Congratulations on the lucky save with the Sanken chip.  :)


For the headphone problem, my guess would be a broken or corroded ground connection on the headphone socket. If that is the case, then the headphone elements will be operating in series (out of phase) between the two channel outputs. That would tie in with the sound being tinny and strange sounding, and also improving when the balance control is fully one way or the other (more actual signal rather than channel difference).

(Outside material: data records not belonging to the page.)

(* ===== verification/ProcInv.v ===== *)
(** The invariant of the process table, and what the parameters of [Proc] promise.

    [fam_ok] is the family tree: process numbers are unique, every process is in
    the list of its parent and of no other running process, and parents run.
    [threads_ok] ties threads to processes, [spaces_ok] processes to address spaces,
    [waits_ok] sleeping threads to the wait queues inside the processes. *)
From S2P Require Import Prelude.
From S2P Require Import Platform.
From S2P Require Import Sched.
From S2P Require Import SchedInv.
From S2P Require Import ProcSched.
From S2P Require Import MmIface.
From S2P Require Import Vmmap.
From S2P Require Import Areas.
From S2P Require Import VmmapFacts.
From S2P Require Import VmmapThms.
From S2P Require Import Proc.
Open Scope Z_scope.

(** ** The parameters *)

Section MemLaws.
Context {MM : Type} `{!MmOps MM} `{!MmLaws MM}.

(** An allocation gives NULL or a struct nobody has; freeing takes one back. *)
Definition allocates (m : M MM Z) : Prop := forall L I R mm, mm_safe L I R mm ->
  exists a mm', m mm = Ok a mm' /\ (a = NULL -> mm_safe L I R mm') /\ (a <> NULL -> mm_safe (a :: L) I R mm').
Definition releases (m : Z -> M MM unit) : Prop := forall L I R mm a, mm_safe (a :: L) I R mm ->
  exists mm', m a mm = Ok tt mm' /\ mm_safe L I R mm'.

Class ProcLaws `{!ProcOps MM} := {
  pl_proc : allocates proc_slab_alloc;
  pl_proc_free : releases proc_slab_free;
  pl_thread : allocates kthread_slab_alloc;
  pl_thread_free : releases kthread_slab_free;
  pl_stack n : allocates (page_alloc_n n);
  pl_stack_free n : releases (fun a => page_free_n a n);
  pl_pagedir : allocates pt_create_pagedir;
  pl_pagedir_free : releases pt_destroy_pagedir;
  pl_tlb L I R mm : mm_safe L I R mm -> exists mm', proc_tlb_flush_all mm = Ok tt mm' /\ mm_safe L I R mm';
  pl_context func a1 a2 st sz pd L I R mm : mm_safe L I R mm ->
    exists c mm', context_setup func a1 a2 st sz pd mm = Ok c mm' /\ mm_safe L I R mm' /\ c_pdptr c = pd
}.

Lemma mm_safe_perm L L' I R mm : L ≡ₚ L' -> mm_safe L I R mm -> mm_safe L' I R mm.
Proof. intros E H. eapply mm_safe_weaken; [exact H|by rewrite E|done]. Qed.
End MemLaws.
Arguments ProcLaws MM {_ _ _}.

(** References to vnodes and open files, counted: [fs_safe V O fs] says that the
    references [V] to vnodes and [O] to open files are held. *)
Class FsLaws (FS : Type) `{!FsOps FS} := {
  fs_safe : gmultiset Z -> gmultiset Z -> FS -> Prop;
  fs_live V O fs : fs_safe V O fs -> NULL ∉ V /\ NULL ∉ O;
  fs_vref V O fs v : fs_safe V O fs -> v ∈ V ->
    exists fs', vref v fs = Ok tt fs' /\ fs_safe (V ⊎ {[+ v +]}) O fs' /\ vfs_root_vn fs' = vfs_root_vn fs;
  fs_vput V O fs v : fs_safe (V ⊎ {[+ v +]}) O fs ->
    exists fs', vput v fs = Ok tt fs' /\ fs_safe V O fs' /\ vfs_root_vn fs' = vfs_root_vn fs;
  fs_vget V O fs : fs_safe V O fs -> vfs_root_vn fs <> NULL ->
    exists fs', vget_root fs = Ok tt fs' /\ fs_safe (V ⊎ {[+ vfs_root_vn fs +]}) O fs' /\ vfs_root_vn fs' = vfs_root_vn fs;
  fs_fref V O fs f : fs_safe V O fs -> f ∈ O ->
    exists fs', fref f fs = Ok tt fs' /\ fs_safe V (O ⊎ {[+ f +]}) fs' /\ vfs_root_vn fs' = vfs_root_vn fs;
  fs_fput V O fs f : fs_safe V (O ⊎ {[+ f +]}) fs ->
    exists fs', fput f fs = Ok tt fs' /\ fs_safe V O fs' /\ vfs_root_vn fs' = vfs_root_vn fs
}.

Section VmLaws.
Context `{P : Platform} {MM : Type} `{!MmOps MM} `{!MmLaws MM}.
Implicit Types (v : vm (MM := MM)) (F : list Z) (R : gmultiset Z).

Lemma vm_ok_mm F F' R v mm' : vm_ok F R v ->
  mm_safe (F' ++ live (vm_maps v)) (area_ids (vm_maps v)) (all_objs (vm_maps v) ⊎ R) mm' -> vm_ok F' R (Vm (vm_maps v) mm').
Proof. intros [[Hm _] Ha] Hs. split; [by split|done]. Qed.
Lemma vm_ok_perm F F' R v : F ≡ₚ F' -> vm_ok F R v -> vm_ok F' R v.
Proof. intros E [[Hm Hs] Ha]. split; [|done]. split; [done|]. eapply mm_safe_perm; [|exact Hs]. by rewrite E. Qed.
Lemma vm_ok_safe F R v : vm_ok F R v ->
  mm_safe (F ++ live (vm_maps v)) (area_ids (vm_maps v)) (all_objs (vm_maps v) ⊎ R) (vm_mm v).
Proof. by intros [[_ ?] _]. Qed.
Lemma vm_ok_live F R v : vm_ok F R v -> NoDup (F ++ live (vm_maps v)) /\ NULL ∉ F ++ live (vm_maps v).
Proof. intros H%vm_ok_safe. by apply mm_live in H. Qed.

Lemma lift_run {A} (m : M MM A) v a mm' : m (vm_mm v) = Ok a mm' -> lift m v = Ok a (Vm (vm_maps v) mm').
Proof. unfold lift. by intros ->. Qed.

Lemma vm_allocates m F R v : allocates m -> vm_ok F R v ->
  exists a v', lift m v = Ok a v' /\ vm_maps v' = vm_maps v /\
    (a = NULL /\ vm_ok F R v' \/ a <> NULL /\ vm_ok (a :: F) R v' /\ a ∉ F ++ live (vm_maps v)).
Proof.
  intros Hm Hok. destruct (Hm _ _ _ _ (vm_ok_safe _ _ _ Hok)) as (a & mm' & E & H0 & H1).
  exists a, (Vm (vm_maps v) mm'). split_and!; [by apply lift_run|done|].
  destruct (decide (a = NULL)) as [->|Hn]; [left|right]; split; [done|by eapply vm_ok_mm; eauto|done|].
  specialize (H1 Hn). split; [by eapply vm_ok_mm|]. apply mm_live in H1 as [[? _]%NoDup_cons _]. done.
Qed.
Lemma vm_releases m F R v a : releases m -> vm_ok (a :: F) R v ->
  exists v', lift (m a) v = Ok tt v' /\ vm_maps v' = vm_maps v /\ vm_ok F R v'.
Proof.
  intros Hm Hok. destruct (Hm _ _ _ _ _ (vm_ok_safe _ _ _ Hok)) as (mm' & E & Hs).
  exists (Vm (vm_maps v) mm'). split_and!; [by apply lift_run|done|by eapply vm_ok_mm].
Qed.
End VmLaws.

Class ProcConstOk `(C : ProcConst) : Prop := { pid_idle : PID_IDLE = 0; pid_init : PID_INIT = 1 }.

(** ** The invariant *)

Definition proc_owns (p : Z) (x : proc) : list Z := [p; p_pagedir x].
Definition thread_owns (t : Z) (kt : kthread) : list Z := [t; kt_kstack kt].
(** The structs of processes and threads. *)
Definition owned (ps : gmap Z proc) (ths : gmap Z kthread) : list Z := gather proc_owns ps ++ gather thread_owns ths.

Definition nonnull (l : list Z) : list Z := filter (fun a => a <> NULL) l.
Definition cwd_ref (_ : Z) (x : proc) : list Z :=
  if bool_decide (p_state x = PROC_RUNNING) then nonnull [p_cwd x] else [].
Definition file_refs (_ : Z) (x : proc) : list Z :=
  if bool_decide (p_state x = PROC_RUNNING) then nonnull (p_files x) else [].
(** The references of the processes to their working directories and open files. *)
Definition cwds (ps : gmap Z proc) : gmultiset Z := list_to_set_disj (gather cwd_ref ps).
Definition opens (ps : gmap Z proc) : gmultiset Z := list_to_set_disj (gather file_refs ps).

(** A process knows its parent, and the parent runs and has it in its list. *)
Definition has_parent (ps : gmap Z proc) (p : Z) (x : proc) : Prop :=
  p_child_link x = Some (p_pproc x) /\ p_pproc x <> p /\
  exists y, ps !! p_pproc x = Some y /\ p_state y = PROC_RUNNING /\ p ∈ p_children y.
Definition has_children (ps : gmap Z proc) (q : Z) (y : proc) : Prop :=
  NoDup (p_children y) /\ forall c, c ∈ p_children y -> exists x, ps !! c = Some x /\ p_pproc x = q.

Record fam_ok `{P : Platform} {C : ProcConst} (ps : gmap Z proc) (l : list Z) (init : Z) : Prop := {
  fo_nodup : NoDup l;
  fo_list : forall p, p ∈ l <-> is_Some (ps !! p);
  fo_null : ps !! NULL = None;
  fo_pid_inj : forall p q x y, ps !! p = Some x -> ps !! q = Some y -> p_pid x = p_pid y -> p = q;
  fo_pid_range : map_Forall (fun _ x => 0 <= p_pid x < PROC_MAX_COUNT) ps;
  fo_parent : forall p x, ps !! p = Some x -> p_pid x <> PID_IDLE -> has_parent ps p x;
  fo_idle : forall p x, ps !! p = Some x -> p_pid x = PID_IDLE -> p_pproc x = NULL /\ p_state x = PROC_RUNNING;
  fo_has_idle : exists p x, ps !! p = Some x /\ p_pid x = PID_IDLE;
  fo_children : forall q y, ps !! q = Some y -> p_state y = PROC_RUNNING -> has_children ps q y;
  fo_init : init = NULL \/ exists y z, ps !! init = Some y /\ p_pid y = PID_INIT /\ p_state y = PROC_RUNNING /\
    ps !! p_pproc y = Some z /\ p_pid z = PID_IDLE;
  fo_files : map_Forall (fun _ x => length (p_files x) = Z.to_nat NFILES) ps;
  fo_pagedir : map_Forall (fun _ x => p_pagedir x <> NULL) ps
}.

Definition thread_of (ps : gmap Z proc) (plinks : gmap Z Z) (t : Z) (kt : kthread) : Prop :=
  plinks !! t = Some (kt_proc kt) /\ kt_kstack kt <> NULL /\
  exists x, ps !! kt_proc kt = Some x /\ p_threads x = [t] /\ (p_state x = PROC_DEAD <-> kt_state kt = KT_EXITED).
(** A process without a thread is new: it has not run, let alone died. *)
Definition proc_thread (ths : gmap Z kthread) (p : Z) (x : proc) : Prop :=
  p_threads x = [] /\ p_state x = PROC_RUNNING \/
  exists t kt, p_threads x = [t] /\ ths !! t = Some kt /\ kt_proc kt = p.
Record threads_ok (ps : gmap Z proc) (plinks : gmap Z Z) (ths : gmap Z kthread) : Prop := {
  to_thread : map_Forall (thread_of ps plinks) ths;
  to_proc : map_Forall (proc_thread ths) ps
}.

(** Running processes have address spaces, each its own. *)
Definition spaces_ok (ps : gmap Z proc) (maps : vmmaps) : Prop :=
  (forall p x, ps !! p = Some x -> p_state x = PROC_RUNNING -> is_Some (maps !! p_vmmap x)) /\
  (forall p q x y, ps !! p = Some x -> ps !! q = Some y -> p_state x = PROC_RUNNING -> p_state y = PROC_RUNNING ->
    p_vmmap x = p_vmmap y -> p = q).

(** On the wait queue inside a process only its own thread sleeps; the other wait
    queues are in structs of [F]. *)
Definition waits_ok (F : list Z) (ps : gmap Z proc) (ths : gmap Z kthread) : Prop :=
  forall t kt a, ths !! t = Some kt -> kt_wchan kt = Some (waitq a) -> kt_proc kt = a /\ is_Some (ps !! a) \/ a ∈ F.

Section Inv.
Context `{P : Platform} {C : ProcConst} {MM FS : Type} `{!MmOps MM} `{!MmLaws MM} `{!ProcOps MM} `{!ProcLaws MM} `{!FsOps FS} `{!FsLaws FS}.
Implicit Types (k : kern (MM := MM) (FS := FS)) (F : list Z) (R V O : gmultiset Z).

(** [F] are structs of other parts of the kernel, [R], [V] and [O] the references to
    memory objects, vnodes and open files that are not those of address spaces and
    processes. *)
Record kern_ok F R V O k : Prop := {
  ko_sched : sched_ok (ks k);
  ko_vm : vm_ok (owned (procs k) (threads (ks k)) ++ F) R (kvm k);
  ko_fs : fs_safe (cwds (procs k) ⊎ V) (opens (procs k) ⊎ O) (kfs k);
  ko_fam : fam_ok (procs k) (proc_list k) (proc_initproc k);
  ko_thr : threads_ok (procs k) (kt_plinks k) (threads (ks k));
  ko_spaces : spaces_ok (procs k) (vm_maps (kvm k));
  ko_waits : waits_ok F (procs k) (threads (ks k));
  ko_cur : exists kt, threads (ks k) !! curthr (ks k) = Some kt /\ curproc (ks k) = kt_proc kt;
  ko_next : 0 <= next_pid k < PROC_MAX_COUNT
}.

(** ** Running the code *)

Lemma prc_ok p x k : procs k !! p = Some x -> prc p k = Ok x k.
Proof. intros H. unfold prc. rewrite get_bind. by rewrite H. Qed.
Lemma upd_prc_ok p f x k : procs k !! p = Some x -> upd_prc p f k = Ok tt (set_procs (insert p (f x)) k).
Proof. intros H. unfold upd_prc. by rewrite (bind_ok _ _ _ _ _ (prc_ok _ _ _ H)). Qed.
Lemma on_sched_ok {A} (m : M sched A) k a s : m (ks k) = Ok a s -> on_sched m k = Ok a (set_ks s k).
Proof. unfold on_sched. by intros ->. Qed.
Lemma on_vm_ok {A} (m : M vm A) k a v : m (kvm k) = Ok a v -> on_vm m k = Ok a (set_kvm v k).
Proof. unfold on_vm. by intros ->. Qed.
Lemma on_fs_ok {A} (m : M FS A) k a fs : m (kfs k) = Ok a fs -> on_fs m k = Ok a (set_kfs fs k).
Proof. unfold on_fs. by intros ->. Qed.

Lemma on_sched_modify f k : on_sched (modify f) k = Ok tt (set_ks (f (ks k)) k).
Proof. done. Qed.
Lemma on_vm_modify f k : on_vm (modify f) k = Ok tt (set_kvm (f (kvm k)) k).
Proof. done. Qed.

(** The current process runs, and its thread is the current one. *)
Lemma cur_running F R V O k : kern_ok F R V O k ->
  exists x kt, procs k !! curproc (ks k) = Some x /\ p_state x = PROC_RUNNING /\ p_threads x = [curthr (ks k)] /\
    threads (ks k) !! curthr (ks k) = Some kt /\ kt_proc kt = curproc (ks k) /\ kt_wchan kt = None /\ kt_state kt = KT_RUN.
Proof.
  intros Hk. destruct (ko_cur _ _ _ _ _ Hk) as (kt & Hkt & Hc). destruct (so_cur _ (ko_sched _ _ _ _ _ Hk)) as (kt' & Hkt' & Hw & Hst).
  simplify_eq. destruct (to_thread _ _ _ (ko_thr _ _ _ _ _ Hk) _ _ Hkt) as (_ & _ & x & Hx & Ht & Hd).
  exists x, kt. rewrite Hc. split_and!; try done. destruct (p_state x); [done|]. assert (kt_state kt = KT_EXITED) by tauto. congruence.
Qed.
End Inv.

The other thing I noticed is that the headphone attenuator is very primitive - just a pair of series 680R resistors. Assuming that you are using 600R headphones, this gives sort of OK damping factor. If using 8R or 32R headphones, the damping factor is much worse. This would give less than optimal sound quality, poor bass etc. Better amplifiers used either a separate headphone stage, or more commonly, a resistive divider to drive them with something like 10R as the bottom resistor (to maintain damping factor into low-Z phones) and the top resistor adjusted to give sensible volume (maybe 47-220R).

Regarding the hum and crosstalk. If listening to the speaker outputs on headphones, you can probably hear all sorts of low level crosstalk and noise. The reservoir caps may be a little dry but it depends whether you can hear any hum with an active source, and at normal listening levels. Source switching is performed by IC103, so there aren't any switch contacts that might need attention, it's probably just crosstalk in the IC.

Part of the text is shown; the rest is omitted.